Лициния ни на шаг не оставляла Брута: одетая воином, она была похожа скорее на юношу, чем на женщину, несмотря на свои годы, - щеки ее горели, она быстро исполняла приказания Брута, мчалась верхом от одного легиона к другому, передавала таблички полководца легатам и военным трибунам.
Брут, занятый своими внутренними переживаниями и не замечавший мелочей обыденной жизни, не мог не обратить внимания на ее горячую работу и сказал:
- Зачем мечешься? Излишней суетливостью ты. ни на шаг не приблизишь того, что должно совершиться.
- Вождь, я хочу всюду видеть порядок: начальники должны точно исполнять твои приказания.
- Это хорошо, - кивнул Брут и подумал: "Скорее бы все это кончалось".

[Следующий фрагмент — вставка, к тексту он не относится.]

(** * Order confirmation and payment tracking: a shallow embedding

    The development follows the three React components that write to the
    base: [Confirmados] (grouping of order lines and settlement of a group
    into a new "Pedido"), [Solicitados] (registration of payments against
    an existing "Pedido") and [SelectionSummaryView] (bulk confirmation of
    the selected "Abierto" lines).

    Conventions of the embedding.
    - A JavaScript number that carries money is an integer [Z] (an exact
      amount in the smallest currency unit); rounding of binary floating
      point is outside the model.  A value that may be [null], [undefined]
      or [NaN] is an [option].
    - Every call to the base goes through the [Async] monad, which threads
      the trace of the calls issued so far and stops at the first call the
      base rejects, exactly as an [await] inside [try] does.
    - [new Date().toISOString()], [Date.now()], [Math.random()] and
      [prompt()] are inputs of the handlers. *)

From Stdlib Require Import ZArith List String Ascii Bool Lia Permutation.
Import ListNotations.

Local Open Scope string_scope.
Local Open Scope Z_scope.
Local Open Scope list_scope.

Notation "a +++ b" := (String.append a b)
  (at level 60, right associativity).

(* ------------------------------------------------------------------ *)
(** ** JavaScript values *)

Module JS.

(** [v || 0] for a number that may be [null], [undefined] or [NaN]. *)
Definition or0 (v : option Z) : Z :=
  match v with
  | Some z => z
  | None => 0
  end.

(** Truthiness of a string: only the empty string is falsy. *)
Definition truthy (s : string) : bool :=
  match s with
  | EmptyString => false
  | String _ _ => true
  end.

(** [s || d] on strings. *)
Definition orStr (s d : string) : string :=
  if truthy s then s else d.

(** Truthiness of a string that may be [null]. *)
Definition truthyOpt (s : option string) : bool :=
  match s with
  | Some v => truthy v
  | None => false
  end.

(** [Array.prototype.includes] on an array of strings. *)
Definition includes (l : list string) (s : string) : bool :=
  existsb (String.eqb s) l.

Definition isWhite (c : ascii) : bool :=
  match nat_of_ascii c with
  | 9%nat | 10%nat | 11%nat | 12%nat | 13%nat | 32%nat => true
  | _ => false
  end.

Fixpoint trimStart (s : string) : string :=
  match s with
  | EmptyString => EmptyString
  | String c s' => if isWhite c then trimStart s' else s
  end.

Fixpoint trimEnd (s : string) : string :=
  match s with
  | EmptyString => EmptyString
  | String c s' =>
      match trimEnd s' with
      | EmptyString => if isWhite c then EmptyString else String c EmptyString
      | t => String c t
      end
  end.

(** [String.prototype.trim], on the ASCII white space characters. *)
Definition trim (s : string) : string := trimEnd (trimStart s).

(** The line feed of a template literal. *)
Definition newline : string := String (ascii_of_nat 10) EmptyString.

End JS.

(* ------------------------------------------------------------------ *)
(** ** Constants ([frontend/constants.js]) *)

Definition LPO_TABLE_NAME : string := "Líneas de Pedido".
Definition PEDIDOS_TABLE_NAME : string := "Pedidos".
Definition PAGOS_TABLE_NAME : string := "Pagos".
Definition METODOS_PAGO_TABLE_NAME : string := "Métodos de Pago Admin".

(* ------------------------------------------------------------------ *)
(** ** The base, as the components use it *)

(** Values written to a cell. *)
Inductive CellValue : Type :=
| VNull
| VNumber (n : Z)
| VString (s : string)
| VSelect (name : string)          (* { name: ... } *)
| VLinks (ids : list string).      (* [{ id: ... }, ...] *)

(** An object literal of field values, in the order its keys are set. *)
Definition Fields : Type := list (string * CellValue).

(** Calls of the Blocks SDK that concern writing. *)
Inductive StoreCall : Type :=
| CheckPermissions (table : string)
| CreateRecordAsync (table : string) (fields : Fields)
| UpdateRecordAsync (table : string) (recordId : string) (fields : Fields)
| UpdateRecordsAsync (table : string) (updates : list (string * Fields)).

Definition isWrite (c : StoreCall) : bool :=
  match c with
  | CheckPermissions _ => false
  | _ => true
  end.

(** Batch methods are limited to 50 records per call (SDK guide and the
    repository's coding guidelines). *)
Definition MAX_BATCH_SIZE : nat := 50.

Definition withinBatchLimit (c : StoreCall) : bool :=
  match c with
  | UpdateRecordsAsync _ updates => (List.length updates <=? MAX_BATCH_SIZE)%nat
  | _ => true
  end.

(** What the environment decides: the permissions of the user, any other
    reason for which a call fails, the ids given to new records and the
    choices configured for the "Estatus" field of a table ([None] when the
    field does not exist). *)
Record Store : Type := {
  hasPermission : StoreCall -> bool;
  reachable : StoreCall -> bool;
  newRecordId : nat -> string;
  estatusChoices : string -> option (list string)
}.

Definition accepts (st : Store) (c : StoreCall) : bool :=
  hasPermission st c && withinBatchLimit c && reachable st c.

Definition Trace : Type := list StoreCall.

Inductive Res (A : Type) : Type :=
| Ok (a : A)
| Throw (c : StoreCall).
Arguments Ok {A} a.
Arguments Throw {A} c.

(** An awaited computation: reads the store, extends the trace of issued
    calls, and either yields a value or throws at the rejected call. *)
Definition Async (A : Type) : Type := Store -> Trace -> Res A * Trace.

Definition ret {A} (a : A) : Async A := fun _ tr => (Ok a, tr).

Definition bind {A B} (m : Async A) (k : A -> Async B) : Async B :=
  fun st tr =>
    match m st tr with
    | (Ok a, tr') => k a st tr'
    | (Throw c, tr') => (Throw c, tr')
    end.

Notation "x <- m ;; k" := (bind m (fun x => k))
  (at level 61, m at next level, right associativity).
Notation "m ;;; k" := (bind m (fun _ => k))
  (at level 61, right associativity).

Definition isCreate (c : StoreCall) : bool :=
  match c with
  | CreateRecordAsync _ _ => true
  | _ => false
  end.

Definition issue (c : StoreCall) : Async unit :=
  fun st tr => ((if accepts st c then Ok tt else Throw c), tr ++ [c]).

Definition createRecordAsync (table : string) (fields : Fields) : Async string :=
  fun st tr =>
    let n := List.length (filter isCreate tr) in
    match issue (CreateRecordAsync table fields) st tr with
    | (Ok _, tr') => (Ok (newRecordId st n), tr')
    | (Throw c, tr') => (Throw c, tr')
    end.

Definition updateRecordAsync (table recordId : string) (fields : Fields) : Async unit :=
  issue (UpdateRecordAsync table recordId fields).

Definition updateRecordsAsync (table : string) (updates : list (string * Fields)) : Async unit :=
  issue (UpdateRecordsAsync table updates).

(** [for (const x of xs) { await body(x); }] *)
Fixpoint forOf {A} (xs : list A) (body : A -> Async unit) : Async unit :=
  match xs with
  | [] => ret tt
  | x :: rest => body x ;;; forOf rest body
  end.

(** Messages shown with [alert]. *)
Inductive Alert : Type :=
| AlertNumeroRequerido       (* 'El número de pedido es requerido.' *)
| AlertDebesCubrirTotal      (* 'Debes cubrir el total. Esta línea no permite dejar pendiente el pago.' *)
| AlertSeleccionaMetodo      (* 'Selecciona un método de pago.' *)
| AlertMontoValido           (* 'Ingresa un monto válido.' *)
| AlertInvalidPayment        (* 'Please select a payment method and enter a valid amount.' *)
| AlertNoPayments            (* 'Please add at least one payment.' *)
| AlertNoAbierto (blockedCount : nat)
                             (* 'No records with status "Abierto" are selected.' and the skip count *)
| AlertWillSkip (blockedCount : nat).
                             (* '... record(s) will be skipped because they are not in "Abierto".' *)

(** How a handler ends: it returns after an alert and before [try]
    ([Rejected]), it reaches the end of [try] ([Succeeded]), or the
    [catch] block reports the call that threw ([Failed]). *)
Inductive Outcome (A : Type) : Type :=
| Rejected (a : Alert)
| Succeeded (a : A)
| Failed (c : StoreCall).
Arguments Rejected {A} a.
Arguments Succeeded {A} a.
Arguments Failed {A} c.

Definition tryCatch {A} (m : Async A) (st : Store) : Outcome A * Trace :=
  match m st [] with
  | (Ok a, tr) => (Succeeded a, tr)
  | (Throw c, tr) => (Failed c, tr)
  end.

(** An order line of "Líneas de Pedido", as read through
    [getCellValueAsString] (the empty string for an empty cell) and
    [getCellValue] ([None] for an empty "Costo"). *)
Record Linea : Type := {
  lin_id : string;
  lin_estatus : string;
  lin_pedidoNum : string;
  lin_linea : string;
  lin_costo : option Z;
  lin_historial : string
}.

(** The "Historial de Estatus" written back for a line. *)
Definition historial (record : Linea) (entry : string) : string :=
  JS.orStr (lin_historial record) ""
  +++ (if JS.truthy (lin_historial record) then JS.newline else "")
  +++ entry.

(* ------------------------------------------------------------------ *)
(** ** [frontend/components/Confirmados.js] *)

Module Confirmados.

(** [brandStatus]: own properties of the object literal. *)
Definition brandStatus : list (string * string) :=
  [ ("Belcorp", "Pendiente de Pago");
    ("Betterware", "Pendiente de Pago");
    ("Cklass", "Pendiente de Pago");
    ("Andrea", "Pagado");
    ("Price Shoes", "Pagado");
    ("Bibiana", "Pendiente de Pago");
    ("Andre Badi", "Pagado");
    ("Nice", "Pendiente de Pago");
    ("Joyeria", "Pendiente de Pago");
    ("Vianney", "Pagado");
    ("Intima", "Pagado");
    ("Elefantito", "Pagado");
    ("Esquimal", "Pagado");
    ("Concord", "Pagado");
    ("Avon", "Pendiente de Pago");
    ("Otros", "Pendiente de Pago") ].

Definition allowedPedidoStatuses : list string :=
  ["Pagado"; "Pendiente de Pago"; "Pago Incompleto"].
Definition allowedLineaStatuses : list string :=
  ["Pagado"; "Pendiente de Pago"; "Pago Incompleto"].

(** [obj[key]] on an object whose properties are listed in insertion
    order; [None] is [undefined]. *)
Fixpoint lookup {V} (key : string) (obj : list (string * V)) : option V :=
  match obj with
  | [] => None
  | (k, v) :: rest => if String.eqb k key then Some v else lookup key rest
  end.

Чем разрешится битва с триумвирами? Если победой, то республика спасена,: и враги отечества Антоний, Октавиан и Лепид будут уничтожены; если же поражением, то он, Брут, ничуть не жалея жизни, распростится с ней при помощи железа. Это было так ясно, что он перестал думать о победе и поражении, только беспокоили часто являвшиеся призраки. Ему казалось, что он беседовал; с ними - действительность и фантазия переплетались так сложно, что нельзя было разделить их, - и однажды ему привиделось, что в шатер кто-то вошел. Одинокая лампада мигала на походном столике, освещая папирусы, а в стороне стояло что-то темное, огромное: тень или призрак.
Брут привстал.
- Кто ты - бог или человек? - спросил он, вглядываясь в темноту.
И ему показалось, что призрак ответил:
- Я твоя нечистая совесть, Брут! Мы встретимся при Филиппах.
- Что ж, встретимся, - спокойно ответил Брут и кликнул Лицинию. - Кто сюда входил?
- Никого не было. Я стояла у входа в твой шатер. Брут был озабочен.
- Знаешь, мне явился призрак…
И Брут рассказал беседу с привидением.
Лициния стала уверять его, что призраков не бывает.
- Это показалось тебе. Ты вздремнул или, обуреваемый мыслями, вообразил себе сверхъестественное… Ты много размышляешь и беседуешь с самим собою. Таким образом, ты высказал сокровенную мысль идти к Филиппам.
- Чью мысль? Я никогда не думал о Филиппах и впервые слышу название этого городка.
- Ты ошибаешься. Вспомни, сам Кассий советовал тебе идти к Филиппам; он утверждал, что равнина как будто создана самим Марсом для битвы,
- Не помню, - задумался Брут и отпустил Лицинию.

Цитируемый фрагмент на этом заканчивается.